▸ **INPUT MATERIAL**:
- - - - -

(** * pygpc: sampling grids and the adaptive regression loop

    A shallow embedding of [pygpc/Grid.py] and, from [pygpc/Algorithm.py],
    of [RegAdaptive.run] and of the constructors of [Algorithm] and
    [RegAdaptive].

    Conventions of the embedding.
    - Python floats are modelled by exact rationals ([Q]); rounding is
      outside the model.
    - A Python call that may raise returns an [outcome]; code that reads
      numpy's global generator or [uuid.uuid4] threads a [world].
    - numpy arrays of shape [n x dim] are lists of rows. *)

From Stdlib Require Import String.
From Stdlib Require Import ZArith QArith Qround Qabs Qpower List Bool Lia
  Permutation Arith.
Import ListNotations.

Set Implicit Arguments.

(** ** Python effects *)

Module Py.

  (** The exception classes the embedded code constructs or triggers. *)
Inductive exc : Type :=
  | NotImplementedError
  | AttributeError (msg : string)
  | Warning (msg : string)
  | ValueError (msg : string)
  | IndexError (msg : string)
  | UnboundLocalError (name : string)
  | TypeError (msg : string)
  | ZeroDivisionError.

Inductive outcome (A : Type) : Type :=
  | Return (a : A)
  | Raise (e : exc).
Arguments Return {A} a.
Arguments Raise {A} e.

Definition bind {A B} (c : outcome A) (k : A -> outcome B) : outcome B :=
    match c with
    | Return a => k a
    | Raise e => Raise e
    end.

Definition returns {A} (c : outcome A) : Prop := exists a, c = Return a.
Definition raises {A} (c : outcome A) : Prop := exists e, c = Raise e.

Lemma returns_not_raises {A} (c : outcome A) : returns c -> ~ raises c.
  Proof. intros [a ->] [e H]. discriminate. Qed.

  (** [int(x)] on a float truncates towards zero. *)
Definition int (x : Q) : Z :=
    if Qle_bool 0 x then Qfloor x else Qceiling x.

  (** [range(n)] *)
Definition range (n : Z) : list Z := map Z.of_nat (seq 0 (Z.to_nat n)).

Lemma length_range n : length (range n) = Z.to_nat n.
  Proof. unfold range. now rewrite length_map, length_seq. Qed.

End Py.

Declare Scope py_scope.
Delimit Scope py_scope with py.
Notation "x <- c ;; k" := (Py.bind c (fun x => k))
  (at level 61, c at next level, right associativity) : py_scope.
Lemma fix_loop_no_mapping_missed (w0 : world) (mapping : dict)
      (l : list (Z * string)) :
  (forall u, In u l -> mem (snd u) (keys mapping) = true) ->
  forall f g, preserves (no_mapping_missed w0) (fix_loop mapping l f g).
Proof.
  induction l as [|[user_id old_timezone] l IH]; intros Hkeys f g.
  - apply preserves_ret.
  - destruct (proj1 (lookup_mem old_timezone mapping)) as [new_timezone Hl].
    { apply (Hkeys (user_id, old_timezone)). now left. }
    cbn [fix_loop]. apply preserves_bind.
    + exact (fix_timezone_no_mapping_missed _ _ _ _ _ Hl).
    + intros []; apply IH; intros u Hu; apply Hkeys; now right.
Qed.

(** Whatever the outside does, what the scan returns are keys of the
    mapping. *)
Lemma get_invalid_timezones_returns_keys (mapping : dict) (w w' : world)
      (rows : list (Z * string)) :
  get_invalid_timezones mapping w = (Returned rows, w') ->
  forall u, In u rows -> mem (snd u) (keys mapping) = true.
Proof.
  unfold get_invalid_timezones, execute_select_in, bind.
  destruct (cursor w) as [[[]|e] w1]; [|discriminate].
  destruct (send_statement w1) as [[[]|e] w2]; [|discriminate].
  destruct (keys mapping) as [|k ks] eqn:Hk; [discriminate|].
  intros [= <- <-] u Hu.
  apply select_legacy_keys in Hu as (_ & _ & _ & _ & Hin).
  apply (mem_In (snd u) (k :: ks)). exact Hin.
Qed.
(** C3. [joinRoom] is a run of five steps, each ending at an [await]
    where other requests and the clock may act. Asking for the lock writes
    the caller's token under the room's lock key when the key is absent and
    refuses with RoomBusy, changing nothing, when it is present. Inside the
    [try] block no step touches a lock key, and every way out of the block,
    committed or thrown, leads to the release; the release returns the
    outcome of the block unchanged, deletes the lock key when its value is
    the caller's token and otherwise changes nothing, whether the key holds
    another token or is absent. So no step of a call ever changes a lock key
    held under a different token: when A's lock runs out and B acquires it,
    A's late release leaves B's token in place and B's own release removes
    it. Without interference the five steps are [joinRoom] itself and the
    lock key is absent afterwards. *)
Theorem joinRoom_releases_lock :
  (forall data lockValue memberId now st roomId locked,
      resolve_code (roomCode data) st = Ok roomId ->
      set_nx roomId lockValue (redis st) = Some locked ->
      let body := joinRoom_locked roomId data memberId now (mkState (db st) locked) in
      joinRoom data lockValue memberId now st
      = (fst body, on_redis (release_script roomId lockValue) (snd body))
      /\ lock_keys (redis (snd (joinRoom data lockValue memberId now st))) !! roomId = None)
  /\ (forall key token r,
         lock_keys r !! key = Some token ->
         release_script key token r = set_locks (delete key) r)
  /\ (forall key token r,
         lock_keys r !! key <> Some token ->
         release_script key token r = r)
  /\ (forall key tokenA tokenB r heldA heldB,
         tokenA <> tokenB ->
         set_nx key tokenA r = Some heldA ->
         set_nx key tokenB (lock_expires key heldA) = Some heldB ->
         release_script key tokenA heldB = heldB
         /\ lock_keys heldB !! key = Some tokenB)
  /\ (forall data lockValue memberId now st,
         join_steps data lockValue memberId now 5 (Start, st)
         = (Done (fst (joinRoom data lockValue memberId now st)),
            snd (joinRoom data lockValue memberId now st)))
  /\ (forall data lockValue memberId now roomId st,
         lock_keys (redis st) !! roomId = None ->
         exists st1,
           join_step data lockValue memberId now (Resolved roomId) st = (Locked roomId, st1)
           /\ lock_keys (redis st1) !! roomId = Some lockValue
           /\ (forall k, k <> roomId -> lock_keys (redis st1) !! k = lock_keys (redis st) !! k)
           /\ db st1 = db st)
  /\ (forall data lockValue memberId now roomId st holder,
         lock_keys (redis st) !! roomId = Some holder ->
         join_step data lockValue memberId now (Resolved roomId) st
         = (Done (Err RoomBusy), st))
  /\ (forall data lockValue memberId now roomId st,
         (exists res st',
             join_step data lockValue memberId now (Locked roomId) st
             = (Committed roomId res, st')
             /\ lock_keys (redis st') = lock_keys (redis st))
         \/ (exists e,
                join_step data lockValue memberId now (Locked roomId) st
                = (Releasing roomId (Err e), st)))
  /\ (forall data lockValue memberId now roomId res st,
         exists st',
           join_step data lockValue memberId now (Committed roomId res) st
           = (Releasing roomId (Ok res), st')
           /\ lock_keys (redis st') = lock_keys (redis st))
  /\ (forall data lockValue memberId now roomId res st,
         exists st',
           join_step data lockValue memberId now (Releasing roomId res) st = (Done res, st')
           /\ lock_keys (redis st') !! roomId
              = match lock_keys (redis st) !! roomId with
                | Some v => if (v =? lockValue)%string then None else Some v
                | None => None
                end
           /\ (forall k, k <> roomId -> lock_keys (redis st') !! k = lock_keys (redis st) !! k)
           /\ db st' = db st
           /\ room_code_keys (redis st') = room_code_keys (redis st)
           /\ room_keys (redis st') = room_keys (redis st)
           /\ member_sets (redis st') = member_sets (redis st)
           /\ location_keys (redis st') = location_keys (redis st)
           /\ chat_lists (redis st') = chat_lists (redis st))
  /\ (forall data lockValue memberId now ph st key v,
         lock_keys (redis st) !! key = Some v ->
         v <> lockValue ->
         lock_keys (redis (snd (join_step data lockValue memberId now ph st))) !! key = Some v)
  /\ (forall dataA tokenA memberA nowA dataB tokenB memberB nowB roomId st,
         resolve_code (roomCode dataA) st = Ok roomId ->
         resolve_code (roomCode dataB) st = Ok roomId ->
         lock_keys (redis st) !! roomId = None ->
         tokenA <> tokenB ->
         let a1 := join_steps dataA tokenA memberA nowA 2 (Start, st) in
         let timed_out := on_redis (lock_expires roomId) (snd a1) in
         let b1 := join_steps dataB tokenB memberB nowB 2 (Start, timed_out) in
         let a2 := join_steps dataA tokenA memberA nowA 3 (fst a1, snd b1) in
         let b2 := join_steps dataB tokenB memberB nowB 3 (fst b1, snd a2) in
         fst a1 = Locked roomId
         /\ lock_keys (redis (snd a1)) !! roomId = Some tokenA
         /\ fst b1 = Locked roomId
         /\ lock_keys (redis (snd b1)) !! roomId = Some tokenB
         /\ (exists r, fst a2 = Done r)
         /\ lock_keys (redis (snd a2)) !! roomId = Some tokenB
         /\ (exists r, fst b2 = Done r)
         /\ lock_keys (redis (snd b2)) !! roomId = None).
Proof.
  repeat match goal with |- _ /\ _ => split end.
  - intros data lockValue memberId now st roomId locked Hres Hnx body.
    assert (Heq : joinRoom data lockValue memberId now st
                  = (fst body, on_redis (release_script roomId lockValue) (snd body))).
    { unfold joinRoom. rewrite Hres, Hnx. fold body. now destruct body. }
    split; [exact Heq|].
    rewrite Heq. simpl.
    pose proof (joinRoom_locked_lock_keys roomId data memberId now (mkState (db st) locked)) as Hk.
    fold body in Hk. simpl in Hk.
    apply set_nx_Some in Hnx as [_ ->]. simpl in Hk.
    rewrite release_script_own by (rewrite Hk; apply lookup_insert_eq).
    simpl. apply lookup_delete_eq.
  - exact release_script_own.
  - exact release_script_other.
  - intros key tokenA tokenB r heldA heldB Hne HA HB.
    apply set_nx_Some in HB as [_ ->].
    assert (Hheld : lock_keys (set_locks (insert key tokenB) (lock_expires key heldA)) !! key
                    = Some tokenB) by (simpl; apply lookup_insert_eq).
    split; [|exact Hheld].
    apply release_script_other. rewrite Hheld. intros [= E]. now apply Hne.
  - exact join_steps_joinRoom.
  - intros data lockValue memberId now roomId st Hfree.
    exists (on_redis (set_locks (insert roomId lockValue)) st).
    split; [now apply join_step_Resolved_free|].
    cbn [on_redis redis db set_locks lock_keys].
    split; [apply lookup_insert_eq|]. split; [|reflexivity].
    intros k Hk. now apply lookup_insert_ne.
  - intros data lockValue memberId now roomId st holder Hheld.
    now apply (join_step_Resolved_held _ _ _ _ _ _ holder).
  - intros data lockValue memberId now roomId st.
    destruct (join_step_Locked data lockValue memberId now roomId st)
      as [(res & st' & Hs & Hrd)|(e & Hs)].
    + left. exists res, st'. split; [exact Hs|now rewrite Hrd].
    + right. now exists e.
  - intros data lockValue memberId now roomId res st.
    exists (updateRoomMemberCount roomId 1 st). split; [reflexivity|].
    apply updateRoomMemberCount_lock_keys.
  - intros data lockValue memberId now roomId res st.
    exists (on_redis (release_script roomId lockValue) st). split; [reflexivity|].
    cbn [on_redis redis db].
    split; [apply release_script_lookup|].
    split; [intros k Hk; now apply release_script_lookup_ne|].
    split; [reflexivity|]. apply release_script_rest.
  - exact join_step_foreign_lock.
  - intros dataA tokenA memberA nowA dataB tokenB memberB nowB roomId st HA HB Hfree Hne.
    assert (Ha1 : join_steps dataA tokenA memberA nowA 2 (Start, st)
                  = (Locked roomId, on_redis (set_locks (insert roomId tokenA)) st)).
    { cbn [join_steps join_step fst snd]. rewrite HA. cbn [fst snd].
      now apply join_step_Resolved_free. }
    rewrite Ha1. cbn [fst snd]. cbv zeta.
    set (s2 := on_redis (lock_expires roomId) (on_redis (set_locks (insert roomId tokenA)) st)).
    assert (Hfree2 : lock_keys (redis s2) !! roomId = None)
      by (unfold s2; cbn; apply lookup_delete_eq).
    assert (HB2 : resolve_code (roomCode dataB) s2 = Ok roomId) by exact HB.
    assert (Hb1 : join_steps dataB tokenB memberB nowB 2 (Start, s2)
                  = (Locked roomId, on_redis (set_locks (insert roomId tokenB)) s2)).
    { cbn [join_steps join_step fst snd]. rewrite HB2. cbn [fst snd].
      now apply join_step_Resolved_free. }
    rewrite Hb1. cbn [fst snd].
    set (s3 := on_redis (set_locks (insert roomId tokenB)) s2).
    assert (Hheld3 : lock_keys (redis s3) !! roomId = Some tokenB)
      by (unfold s3; cbn [on_redis redis set_locks lock_keys]; apply lookup_insert_eq).
    destruct (join_steps_from_Locked dataA tokenA memberA nowA roomId s3) as (rA & HdA & HlA).
    rewrite Hheld3 in HlA.
    assert (HneB : (tokenB =? tokenA)%string = false)
      by (apply String.eqb_neq; intros E; now apply Hne).
    rewrite HneB in HlA.
    destruct (join_steps_from_Locked dataB tokenB memberB nowB roomId
                (snd (join_steps dataA tokenA memberA nowA 3 (Locked roomId, s3))))
      as (rB & HdB & HlB).
    rewrite HlA, String.eqb_refl in HlB.
    split; [reflexivity|].
    split; [cbn [on_redis redis set_locks lock_keys]; apply lookup_insert_eq|].
    split; [reflexivity|]. split; [exact Hheld3|].
    split; [now exists rA|]. split; [exact HlA|].
    split; [now exists rB|exact HlB].
Qed.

- - - - -

▸ **BRIEF**:
The lines from the one holding "assert (HneB : (tokenB" to the end of the entries are to be repeated exactly, with both ends included and nothing else.

▸ **TASK RESULT**:
    assert (HneB : (tokenB =? tokenA)%string = false)
      by (apply String.eqb_neq; intros E; now apply Hne).
    rewrite HneB in HlA.
    destruct (join_steps_from_Locked dataB tokenB memberB nowB roomId
                (snd (join_steps dataA tokenA memberA nowA 3 (Locked roomId, s3))))
      as (rB & HdB & HlB).
    rewrite HlA, String.eqb_refl in HlB.
    split; [reflexivity|].
    split; [cbn [on_redis redis set_locks lock_keys]; apply lookup_insert_eq|].
    split; [reflexivity|]. split; [exact Hheld3|].
    split; [now exists rA|]. split; [exact HlA|].
    split; [now exists rB|exact HlB].
Qed.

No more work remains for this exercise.